# [DATASET ENTRIES]
***

(** * Gaugid SDK (TypeScript): connection-token lifecycle

    A shallow embedding of the token store ([TokenStorage]), the connection
    manager ([ConnectionManager]), the shared error parser
    ([parseGaugidError]) and the OAuth helper ([OAuthFlow]) of the TypeScript
    SDK, with the properties the specification states about them.

    Conventions of the embedding.
    - A JavaScript object used as a dictionary is a finite map over its own
      keys ([gmap string _]) together with the members it inherits from
      [Object.prototype]: a lookup by a key the caller chooses finds both.
    - Numbers that hold instants or durations are integers ([Z]): epoch
      seconds for [expiresAt], milliseconds for the clock. Fractions are not
      part of the model; the limits of [Date] are.
    - Strings are sequences of bytes, the UTF-8 form of the text.
    - An [async] function is a computation over an explicit world (file
      system, clock, console; network and random source); [await] is
      sequencing. A thrown value is the [Thrown] outcome.
    - What the platform does ([fs], [JSON], [URL], [URLSearchParams],
      [fetch], [crypto], [zod]) is modelled by its effect on the world or by
      a function written after its documented behaviour. *)

From Stdlib Require Import ZArith Ascii String List Lia Bool.
From Stdlib.Strings Require Byte.
From stdpp Require Import base gmap strings list fin_maps pretty.

Local Open Scope string_scope.
Local Open Scope Z_scope.

(** ** JSON values

    The values [JSON.parse] produces. A parsed object holds each key once. *)

#[warnings="-register-all"]
Inductive json : Type :=
| JNull
| JBool (b : bool)
| JNum (n : Z)
| JStr (s : string)
| JArr (items : list json)
| JObj (fields : list (string * json)).

(** Own-property lookup in the field list of an object. *)
Fixpoint assoc {A : Type} (k : string) (fields : list (string * A)) : option A :=
  match fields with
  | [] => None
  | (k', v) :: rest => if String.eqb k k' then Some v else assoc k rest
  end.

(** [v.k] for a parsed JSON value [v] that is not [null]: [undefined] (here
    [None]) unless [v] is an object with that key. *)
Definition prop (k : string) (v : json) : option json :=
  match v with
  | JObj fields => assoc k fields
  | _ => None
  end.

(** JavaScript truthiness of a JSON value. *)
Definition truthy (v : json) : bool :=
  match v with
  | JNull => false
  | JBool b => b
  | JNum n => negb (n =? 0)
  | JStr s => negb (String.eqb s "")
  | JArr _ | JObj _ => true
  end.

(** [typeof v === "object"], for a truthy [v]. *)
Definition is_object (v : json) : bool :=
  match v with
  | JArr _ | JObj _ => true
  | _ => false
  end.

Fixpoint join (sep : string) (parts : list string) : string :=
  match parts with
  | [] => ""
  | [p] => p
  | p :: rest => p +:+ sep +:+ join sep rest
  end.

(** [String(v)]: the conversion the [Error] constructor and template
    literals apply. An array prints its items joined by commas, [null]
    items as the empty string. *)
Fixpoint js_String (v : json) : string :=
  match v with
  | JNull => "null"
  | JBool true => "true"
  | JBool false => "false"
  | JNum n => pretty n
  | JStr s => s
  | JArr items =>
      join "," (map (fun i => match i with JNull => "" | _ => js_String i end) items)
  | JObj _ => "[object Object]"
  end.

(** ** Thrown values *)

(** A native error: [SyntaxError], [TypeError], [ZodError], [AbortError]... *)
Record NativeError : Type := mkNativeError {
  err_name : string;
  err_message : string;
}.

(** [`${error}`] for a native error, as [Error.prototype.toString] prints it. *)
Definition NativeError_toString (e : NativeError) : string :=
  if String.eqb (err_name e) "" then err_message e
  else if String.eqb (err_message e) "" then err_name e
  else err_name e +:+ ": " +:+ err_message e.

(** The SDK's error classes (types.ts) next to the native errors. The
    [code] is kept as the JSON value found in the response. *)
#[warnings="-register-all"]
Inductive Exn : Type :=
| GaugidAPIError (message : string) (code : option json) (statusCode : Z)
                 (response : option json)
| GaugidAuthError (message : string) (code : option json)
| GaugidConnectionError (message : string) (originalError : Exn)
| Native (e : NativeError).

(** [error.name] *)
Definition Exn_name (e : Exn) : string :=
  match e with
  | GaugidAPIError _ _ _ _ => "GaugidAPIError"
  | GaugidAuthError _ _ => "GaugidAuthError"
  | GaugidConnectionError _ _ => "GaugidConnectionError"
  | Native n => err_name n
  end.

(** [`${error}`] *)
Definition Exn_toString (e : Exn) : string :=
  match e with
  | GaugidAPIError m _ _ _ => "GaugidAPIError: " +:+ m
  | GaugidAuthError m _ => "GaugidAuthError: " +:+ m
  | GaugidConnectionError m _ => "GaugidConnectionError: " +:+ m
  | Native n => NativeError_toString n
  end.

Inductive Outcome (A : Type) : Type :=
| Returned (a : A)
| Thrown (e : Exn).
Arguments Returned {A} a.
Arguments Thrown {A} e.

(** ** Objects used as dictionaries

    An object written [{...}] or made by [JSON.parse] has [Object.prototype]
    as its prototype: reading [obj[key]] finds the object's own entry, or
    else the member of [Object.prototype] of that name. *)

Definition Object_prototype : list string :=
  [ "constructor"; "__defineGetter__"; "__defineSetter__"; "hasOwnProperty";
    "__lookupGetter__"; "__lookupSetter__"; "isPrototypeOf";
    "propertyIsEnumerable"; "toString"; "valueOf"; "__proto__";
    "toLocaleString" ].

(** [key] names a member of [Object.prototype]. *)
Definition inherited (key : string) : bool := existsb (String.eqb key) Object_prototype.

(** [String(member)] for the member of [Object.prototype] under [key], as
    V8 prints it: [__proto__] reads the prototype itself, [constructor] the
    function [Object], every other name a function of that name. *)
Definition Object_prototype_text (key : string) : string :=
  if String.eqb key "__proto__" then "[object Object]"
  else if String.eqb key "constructor" then "function Object() { [native code] }"
  else "function " +:+ key +:+ "() { [native code] }".

(** ** Token records (types.ts, connection.ts) *)

(** [z.record(z.unknown())], holding JSON values. *)
Definition Profile : Type := list (string * json).

(** [ConnectionTokenInfo] as a caller passes it. [scopes] is optional on
    the way in (the schema defaults it), every other field but [token] is
    optional throughout. *)
Record ConnectionTokenInfo : Type := mkInfo {
  token : string;
  expiresAt : option Z;
  scopes : option (list string);
  connectionId : option string;
  userDid : option string;
  profiles : option (list Profile);
}.

(** One entry of tokens.json: the fields [saveToken] writes. A field that
    is [undefined] is dropped by [JSON.stringify] and reads back as
    [undefined]: [None] on both sides. [savedAt] holds the instant whose
    ISO-8601 form is written. *)
Record StoredToken : Type := mkStored {
  st_token : string;
  st_expiresAt : option Z;
  st_scopes : option (list string);
  st_connectionId : option string;
  st_userDid : option string;
  st_profiles : option (list Profile);
  st_savedAt : Z;
}.
Lemma testbit_small n x i : 0 <= x < 2 ^ n → n <= i → Z.testbit x i = false.
Proof.
  intros Hx Hi. destruct (Z.ltb_spec n 0) as [|Hn].
  { rewrite Z.pow_neg_r in Hx by lia. lia. }
  rewrite <- (Z.mod_small x (2 ^ n)) by lia. apply Z.mod_pow2_bits_high. lia.
Qed.

Lemma range_of_testbit n x :
  0 <= n → 0 <= x → (∀ i, n <= i → Z.testbit x i = false) → x < 2 ^ n.
Proof.
  intros Hn Hx Hb. destruct (Z.ltb_spec x (2 ^ n)) as [|Hge]; [done|].
  assert (0 < x) by (pose proof (Z.pow_pos_nonneg 2 n); lia).
  assert (n <= Z.log2 x) by (apply Z.log2_le_pow2; lia).
  specialize (Hb (Z.log2 x)). rewrite Z.bit_log2 in Hb by lia.
  by discriminate Hb.
Qed.

Lemma land_ok n x y : 0 <= n → 0 <= x < 2 ^ n → 0 <= y → 0 <= Z.land x y < 2 ^ n.
Proof.
  intros Hn Hx Hy. split; [apply Z.land_nonneg; lia|].
  apply range_of_testbit; [lia|apply Z.land_nonneg; lia|].
  intros i Hi. by rewrite Z.land_spec, (testbit_small n x).
Qed.

Lemma lor_ok n x y : 0 <= n → 0 <= x < 2 ^ n → 0 <= y < 2 ^ n → 0 <= Z.lor x y < 2 ^ n.
Proof.
  intros Hn Hx Hy. split; [apply Z.lor_nonneg; lia|].
  apply range_of_testbit; [lia|apply Z.lor_nonneg; lia|].
  intros i Hi. by rewrite Z.lor_spec, (testbit_small n x), (testbit_small n y).
Qed.

Lemma lxor_ok n x y : 0 <= n → 0 <= x < 2 ^ n → 0 <= y < 2 ^ n → 0 <= Z.lxor x y < 2 ^ n.
Proof.
  intros Hn Hx Hy. split; [apply Z.lxor_nonneg; lia|].
  apply range_of_testbit; [lia|apply Z.lxor_nonneg; lia|].
  intros i Hi. by rewrite Z.lxor_spec, (testbit_small n x), (testbit_small n y).
Qed.

Lemma shiftr_ok n x k : 0 <= k → 0 <= x < 2 ^ n → 0 <= Z.shiftr x k < 2 ^ n.
Proof.
  intros Hk Hx. rewrite Z.shiftr_div_pow2 by lia.
  pose proof (Z.pow_pos_nonneg 2 k ltac:(lia) ltac:(lia)).
  split; [apply Z.div_pos; lia|]. apply Z.div_lt_upper_bound; nia.
Qed.

(** Disjoint bit ranges: [|] is [+]. *)
Lemma lor_add_disjoint n a b : 0 <= n → 0 <= b < 2 ^ n → Z.lor (Z.shiftl a n) b = a * 2 ^ n + b.
Proof.
  intros Hn Hb. rewrite <- Z.shiftl_mul_pow2 by lia.
  pose proof (Z.add_lor_land (Z.shiftl a n) b) as E.
  assert (Z.land (Z.shiftl a n) b = 0) as H0.
  { apply Z.bits_inj'. intros i Hi. rewrite Z.land_spec, Z.bits_0.
    destruct (Z.ltb_spec i n).
    - by rewrite Z.shiftl_spec_low.
    - rewrite (testbit_small n b) by lia. apply andb_false_r. }
  lia.
Qed.

Lemma bswap16_bytes b0 b1 :
  byte_ok b0 → byte_ok b1 → bswap16 (b0 + b1 * 2 ^ 8) = b1 + b0 * 2 ^ 8.
Proof.
  unfold byte_ok, bswap16. intros H0 H1.
  change 255 with (Z.ones 8). rewrite !Z.land_ones, Z.shiftr_div_pow2 by lia.
  rewrite Z.div_add, Z.div_small, Z.mod_add, (Z.mod_small b0) by lia.
  rewrite Z.mod_small, Z.lor_comm, lor_add_disjoint by lia. lia.
Qed.

Lemma bytes_of_u16 x :
  0 <= x < 2 ^ 16 → ∃ b0 b1, byte_ok b0 ∧ byte_ok b1 ∧ x = b0 + b1 * 2 ^ 8.
Proof.
  intros H. exists (x mod 2 ^ 8), (x / 2 ^ 8). unfold byte_ok.
  pose proof (Z.div_mod x (2 ^ 8) ltac:(lia)). pose proof (Z.mod_pos_bound x (2 ^ 8) ltac:(lia)).
  repeat split; try lia.
Qed.

Lemma bswap16_involutive x : 0 <= x < 2 ^ 16 → bswap16 (bswap16 x) = x.
Proof.
  intros (b0 & b1 & H0 & H1 & ->)%bytes_of_u16. by rewrite !bswap16_bytes.
Qed.

Lemma bswap16_range x : 0 <= x < 2 ^ 16 → 0 <= bswap16 x < 2 ^ 16.
Proof.
  intros (b0 & b1 & H0 & H1 & ->)%bytes_of_u16. rewrite bswap16_bytes by done.
  unfold byte_ok in *. lia.
Qed.

Lemma bswap16_inj x y :
  0 <= x < 2 ^ 16 → 0 <= y < 2 ^ 16 → bswap16 x = bswap16 y → x = y.
Proof. intros Hx Hy E. rewrite <- (bswap16_involutive x), E by done. by apply bswap16_involutive. Qed.

#[export] Hint Resolve bswap16_range : word.

(** ** Lemmas on arrays *)

Section arrays.
Context {A : Type}.
Implicit Types l : list A.

Lemma aget_nat l (i : nat) : aget l (Z.of_nat i) = l !! i.
Proof. unfold aget. zcase; [|lia]. by rewrite Nat2Z.id. Qed.

Lemma aget_to_nat l i : 0 <= i → aget l i = l !! Z.to_nat i.
Proof. intros H. unfold aget. zcase; [done|lia]. Qed.

Lemma aget_range l i x : aget l i = Some x → 0 <= i < zlen l.
Proof. unfold aget. zcase; [|done]. intros ?%lookup_lt_Some. lia. Qed.

Lemma aget_is_Some l i : 0 <= i < zlen l → ∃ x, aget l i = Some x.
Proof. intros H. rewrite aget_to_nat by lia. apply lookup_lt_is_Some_2. lia. Qed.

Lemma aget_app_l l1 l2 i : i < zlen l1 → aget (l1 ++ l2) i = aget l1 i.
Proof. intros H. unfold aget. zcase; [|done]. apply lookup_app_l. lia. Qed.
(* ===== verification/Sha256Spec.v ===== *)
(** * SHA-256 as FIPS 180-4 defines it

    The reference the implementation of [Sha256] is proved equal to.  Words are
    integers in [0, 2^32), messages lists of bytes.  The functions are written
    from the standard (rotation is arithmetic, the padding length is the
    solution of the standard's congruence, the schedule a growing list), not
    from the C code. *)

From S2P Require Import Prelude.

(** Section 2.2.2 of the standard: the circular right shift of a 32-bit word. *)
Definition ROTR (n x : Z) : Z := x / 2 ^ n + (x mod 2 ^ n) * 2 ^ (32 - n).

(** Section 4.1.2, functions (4.2)-(4.7). *)
Definition Ch (x y z : Z) : Z := Z.lxor (Z.land x y) (Z.land (2 ^ 32 - 1 - x) z).
Definition Maj (x y z : Z) : Z := Z.lxor (Z.lxor (Z.land x y) (Z.land x z)) (Z.land y z).
Definition Sigma0 (x : Z) : Z := Z.lxor (Z.lxor (ROTR 2 x) (ROTR 13 x)) (ROTR 22 x).
Definition Sigma1 (x : Z) : Z := Z.lxor (Z.lxor (ROTR 6 x) (ROTR 11 x)) (ROTR 25 x).
Definition sigma0 (x : Z) : Z := Z.lxor (Z.lxor (ROTR 7 x) (ROTR 18 x)) (x / 2 ^ 3).
Definition sigma1 (x : Z) : Z := Z.lxor (Z.lxor (ROTR 17 x) (ROTR 19 x)) (x / 2 ^ 10).

(** The first 64 primes. *)
Definition is_prime (n : nat) : bool :=
  forallb (λ d, negb (n mod d =? 0)%nat) (seq 2 (n - 2)).

Definition primes64 : list Z := take 64 (Z.of_nat <$> filter (λ n, is_prime n = true) (seq 2 310)).

(** The integer cube root of [x], by its bits from number [n - 1] down. *)
Fixpoint cbrt_bits (n : nat) (x r : Z) : Z :=
  match n with
  | O => r
  | S n' =>
      let r' := r + 2 ^ Z.of_nat n' in
      cbrt_bits n' x (if r' ^ 3 <=? x then r' else r)
  end.

(** Section 4.2.2: the first 32 bits of the fractional parts of the cube roots
    of the first 64 primes. *)
Definition K : list Z :=
  Eval cbv in map (λ p, cbrt_bits 36 (p * 2 ^ 96) 0 mod 2 ^ 32) primes64.

(** The eight working variables, also the hash value. *)
Record words8 : Type := W8 { wa : Z; wb : Z; wc : Z; wd : Z; we : Z; wf : Z; wg : Z; wh : Z }.

Definition words8_list (v : words8) : list Z :=
  [wa v; wb v; wc v; wd v; we v; wf v; wg v; wh v].

(** Section 5.3.3: the first 32 bits of the fractional parts of the square
    roots of the first 8 primes. *)
Definition sqrt_frac (i : nat) : Z := Z.sqrt (default 0 (primes64 !! i) * 2 ^ 64) mod 2 ^ 32.

Definition H0 : words8 :=
  Eval cbv in W8 (sqrt_frac 0) (sqrt_frac 1) (sqrt_frac 2) (sqrt_frac 3)
                 (sqrt_frac 4) (sqrt_frac 5) (sqrt_frac 6) (sqrt_frac 7).

(** Big-endian words of a block of bytes. *)
Definition be32 (b0 b1 b2 b3 : Z) : Z := b0 * 2 ^ 24 + b1 * 2 ^ 16 + b2 * 2 ^ 8 + b3.

Fixpoint block_words (bs : list Z) : list Z :=
  match bs with
  | b0 :: b1 :: b2 :: b3 :: bs' => be32 b0 b1 b2 b3 :: block_words bs'
  | _ => []
  end.

(** Section 6.2.2, step 1: the schedule grows by one word at a time. *)
Definition extend (W : list Z) : list Z :=
  let t := length W in
  let w (n : nat) := default 0 (W !! (t - n)%nat) in
  W ++ [(sigma1 (w 2%nat) + w 7%nat + sigma0 (w 15%nat) + w 16%nat) mod 2 ^ 32].

Definition schedule (block : list Z) : list Z := Nat.iter 48 extend (block_words block).

(** Section 6.2.2, step 3: one round, with its constant and schedule word. *)
Definition round (v : words8) (kw : Z * Z) : words8 :=
  let T1 := (wh v + Sigma1 (we v) + Ch (we v) (wf v) (wg v) + kw.1 + kw.2) mod 2 ^ 32 in
  let T2 := (Sigma0 (wa v) + Maj (wa v) (wb v) (wc v)) mod 2 ^ 32 in
  W8 ((T1 + T2) mod 2 ^ 32) (wa v) (wb v) (wc v) ((wd v + T1) mod 2 ^ 32) (we v) (wf v) (wg v).

(** Section 6.2.2, step 4. *)
Definition add8 (u v : words8) : words8 :=
  W8 ((wa u + wa v) mod 2 ^ 32) ((wb u + wb v) mod 2 ^ 32) ((wc u + wc v) mod 2 ^ 32)
     ((wd u + wd v) mod 2 ^ 32) ((we u + we v) mod 2 ^ 32) ((wf u + wf v) mod 2 ^ 32)
     ((wg u + wg v) mod 2 ^ 32) ((wh u + wh v) mod 2 ^ 32).

Definition compress (H : words8) (block : list Z) : words8 :=
  add8 H (foldl round H (zip K (schedule block))).

(** The hash value after the complete 64-byte blocks of a message. *)
Definition block_at (m : list Z) (i : nat) : list Z := take 64 (drop (64 * i) m).

Definition hash_blocks (m : list Z) : words8 :=
  foldl (λ H i, compress H (block_at m i)) H0 (seq 0 (length m / 64)).

(** Section 5.1.1: one bit, [k] zero bits where [l + 1 + k = 448 (mod 512)],
    and the message length [l] in bits as a 64-bit big-endian integer. *)
Definition be64 (x : Z) : list Z :=
  map (λ i, (x / 2 ^ (8 * (7 - Z.of_nat i))) mod 256) (seq 0 8).

Definition zero_bits (l : Z) : Z := (448 - (l + 1)) mod 512.

Definition pad (m : list Z) : list Z :=
  let l := 8 * zlen m in
  m ++ [128] ++ replicate (Z.to_nat ((zero_bits l - 7) / 8)) 0 ++ be64 l.

Definition be32_bytes (w : Z) : list Z :=
  [w / 2 ^ 24 mod 256; w / 2 ^ 16 mod 256; w / 2 ^ 8 mod 256; w mod 256].

Definition digest (H : words8) : list Z := concat (map be32_bytes (words8_list H)).

Definition sha256 (m : list Z) : list Z := digest (hash_blocks (pad m)).

(** ** Test vectors of the standard *)

(** SHA-256 of "abc". *)
Example sha256_abc : sha256 [97; 98; 99] =
  [0xba; 0x78; 0x16; 0xbf; 0x8f; 0x01; 0xcf; 0xea; 0x41; 0x41; 0x40; 0xde; 0x5d; 0xae; 0x22; 0x23;
   0xb0; 0x03; 0x61; 0xa3; 0x96; 0x17; 0x7a; 0x9c; 0xb4; 0x10; 0xff; 0x61; 0xf2; 0x00; 0x15; 0xad].
Proof. vm_compute. reflexivity. Qed.

(** SHA-256 of the empty message. *)
Example sha256_empty : sha256 [] =
  [0xe3; 0xb0; 0xc4; 0x42; 0x98; 0xfc; 0x1c; 0x14; 0x9a; 0xfb; 0xf4; 0xc8; 0x99; 0x6f; 0xb9; 0x24;
   0x27; 0xae; 0x41; 0xe4; 0x64; 0x9b; 0x93; 0x4c; 0xa4; 0x95; 0x99; 0x1b; 0x78; 0x52; 0xb8; 0x55].
Proof. vm_compute. reflexivity. Qed.

(** ** Shape of the specification *)

Lemma K_length : length K = 64%nat.
Proof. done. Qed.

Lemma extend_length W : length (extend W) = S (length W).
Proof. unfold extend. rewrite length_app. cbn. lia. Qed.

Lemma iter_extend_length n W : length (Nat.iter n extend W) = (length W + n)%nat.
Proof.
  induction n as [|n IH]; [cbn; lia|].
  change (Nat.iter (S n) extend W) with (extend (Nat.iter n extend W)).
  rewrite extend_length, IH. lia.
Qed.

Lemma extend_prefix W i : (i < length W)%nat → extend W !! i = W !! i.
Proof. intros H. unfold extend. by rewrite lookup_app_l. Qed.

Lemma block_words_length n bs : length bs = (4 * n)%nat → length (block_words bs) = n.
Proof.
  revert bs. induction n as [|n IH]; intros bs H.
  - by destruct bs.
  - destruct bs as [|b0 [|b1 [|b2 [|b3 bs]]]]; cbn in H; try lia.
    cbn. rewrite IH; lia.
Qed.

Lemma block_words_lookup bs (i : nat) b0 b1 b2 b3 :
  bs !! (4 * i)%nat = Some b0 → bs !! (4 * i + 1)%nat = Some b1 →
  bs !! (4 * i + 2)%nat = Some b2 → bs !! (4 * i + 3)%nat = Some b3 →
  block_words bs !! i = Some (be32 b0 b1 b2 b3).
Proof.
  revert bs. induction i as [|i IH]; intros bs E0 E1 E2 E3.
  - destruct bs as [|? [|? [|? [|? bs]]]]; cbn in *; congruence.
  - replace (4 * S i)%nat with (4 + 4 * i)%nat in * by lia.
    destruct bs as [|? [|? [|? [|? bs]]]]; cbn -[Nat.mul] in *; try done.
    by apply IH.
Qed.

(** The number of zero bytes the padding holds. *)
Lemma zero_bytes n : (zero_bits (8 * n) - 7) / 8 = (55 - n) mod 64.
Proof.
  unfold zero_bits. replace (448 - (8 * n + 1)) with (7 + 8 * (55 - n)) by lia.
  change 512 with (8 * 64). rewrite Z.rem_mul_r by lia.
  replace ((7 + 8 * (55 - n)) / 8) with (55 - n) by nat_div.
  replace ((7 + 8 * (55 - n)) mod 8) with 7 by nat_div.
  nat_div.
Qed.

Lemma pad_length_mod m : (length (pad m) mod 64 = 0)%nat.
Proof.
  unfold pad. rewrite zero_bytes, !length_app, length_replicate.
  change (length (be64 _)) with 8%nat. cbn [length].
  pose proof (Z.div_mod (55 - zlen m) 64 ltac:(lia)).
  pose proof (Z.mod_pos_bound (55 - zlen m) 64 ltac:(lia)).
  replace (length m + _)%nat with (Z.to_nat (- ((55 - zlen m) / 64) + 1) * 64)%nat by lia.
  apply Nat.Div0.mod_mul.
Qed.

Lemma be32_bytes_ok w : bytes_ok (be32_bytes w).
Proof. repeat constructor; apply Z.mod_pos_bound; lia. Qed.

Lemma digest_length H : length (digest H) = 32%nat.
Proof. done. Qed.

Lemma digest_ok H : bytes_ok (digest H).
Proof. unfold digest, words8_list. cbn. repeat constructor; apply Z.mod_pos_bound; lia. Qed.

Lemma sha256_length m : length (sha256 m) = 32%nat.
Proof. done. Qed.

Lemma sha256_ok m : bytes_ok (sha256 m).
Proof. apply digest_ok. Qed.

(** The first [k] blocks do not depend on what follows them. *)
Lemma blocks_prefix {B} (f : B → list Z → B) m r H k :
  (64 * k <= length m)%nat →
  foldl (λ H i, f H (block_at (m ++ r) i)) H (seq 0 k) =
  foldl (λ H i, f H (block_at m i)) H (seq 0 k).
Proof.
  induction k as [|k IH]; intros Hk; [done|].
  rewrite seq_S, !foldl_app, IH by lia. cbn [foldl]. f_equal.
  unfold block_at. rewrite drop_app_le by lia. rewrite take_app_le; [done|].
  rewrite length_drop. lia.
Qed.

Lemma whole_blocks {A} (m : list A) :
  (length m mod 64 = 0)%nat → ∃ n, length m = (64 * n)%nat.
Proof. intros H. exists (length m / 64)%nat. apply Nat.Div0.div_exact. done. Qed.

Lemma div64 n r : (r < 64)%nat → ((64 * n + r) / 64 = n)%nat.
Proof. intros H. symmetry. by apply Nat.div_unique with r. Qed.

(** Appending a whole block to whole blocks compresses it. *)
Lemma hash_blocks_app m b :
  (length m mod 64 = 0)%nat → length b = 64%nat →
  hash_blocks (m ++ b) = compress (hash_blocks m) b.
Proof.
  intros [n Hn]%whole_blocks Hb. unfold hash_blocks. rewrite length_app, Hb, Hn.
  replace (64 * n + 64)%nat with (64 * S n + 0)%nat by lia.
  replace (64 * n)%nat with (64 * n + 0)%nat by lia.
  rewrite !div64, seq_S, foldl_app, (blocks_prefix compress) by lia. cbn [foldl]. f_equal.
  unfold block_at. rewrite drop_app_ge by lia.
  replace (64 * (0 + n) - length m)%nat with 0%nat by lia.
  rewrite drop_0, take_ge by lia. done.
Qed.

(** Bytes after the last complete block are not hashed. *)
Lemma hash_blocks_partial m r :
  (length m mod 64 = 0)%nat → (length r < 64)%nat → hash_blocks (m ++ r) = hash_blocks m.
Proof.
  intros [n Hn]%whole_blocks Hr. unfold hash_blocks. rewrite length_app, Hn.
  replace (64 * n)%nat with (64 * n + 0)%nat at 2 by lia.
  rewrite !div64 by lia. apply (blocks_prefix compress). lia.
Qed.

(** Words stay in range. *)
Definition words8_ok (v : words8) : Prop := Forall word_ok (words8_list v).

Lemma mod32_ok x : word_ok (x mod 2 ^ 32).
Proof. apply Z.mod_pos_bound. lia. Qed.
#[export] Hint Resolve mod32_ok : word.

Lemma add8_ok u v : words8_ok (add8 u v).
Proof. unfold words8_ok, words8_list. cbn [add8 wa wb wc wd we wf wg wh]. auto 20 with word. Qed.

Lemma H0_ok : words8_ok H0.
Proof. unfold words8_ok, words8_list, word_ok. cbn. repeat constructor; lia. Qed.

Lemma hash_blocks_ok m : words8_ok (hash_blocks m).
Proof.
  unfold hash_blocks. generalize (seq 0 (length m / 64)). intros l.
  assert (∀ H, words8_ok H → words8_ok (foldl (λ H i, compress H (block_at m i)) H l)) as G;
    [|apply G, H0_ok].
  induction l as [|i l IH]; intros H HH; [done|]. cbn. apply IH, add8_ok.
Qed.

***

# [EXERCISE DESCRIPTION]
Search the lines above for the string "first", then show every one that has it.

# [RESPONSE]
(** The first 64 primes. *)
(** Section 4.2.2: the first 32 bits of the fractional parts of the cube roots
    of the first 64 primes. *)
(** Section 5.3.3: the first 32 bits of the fractional parts of the square
    roots of the first 8 primes. *)
(** The first [k] blocks do not depend on what follows them. *)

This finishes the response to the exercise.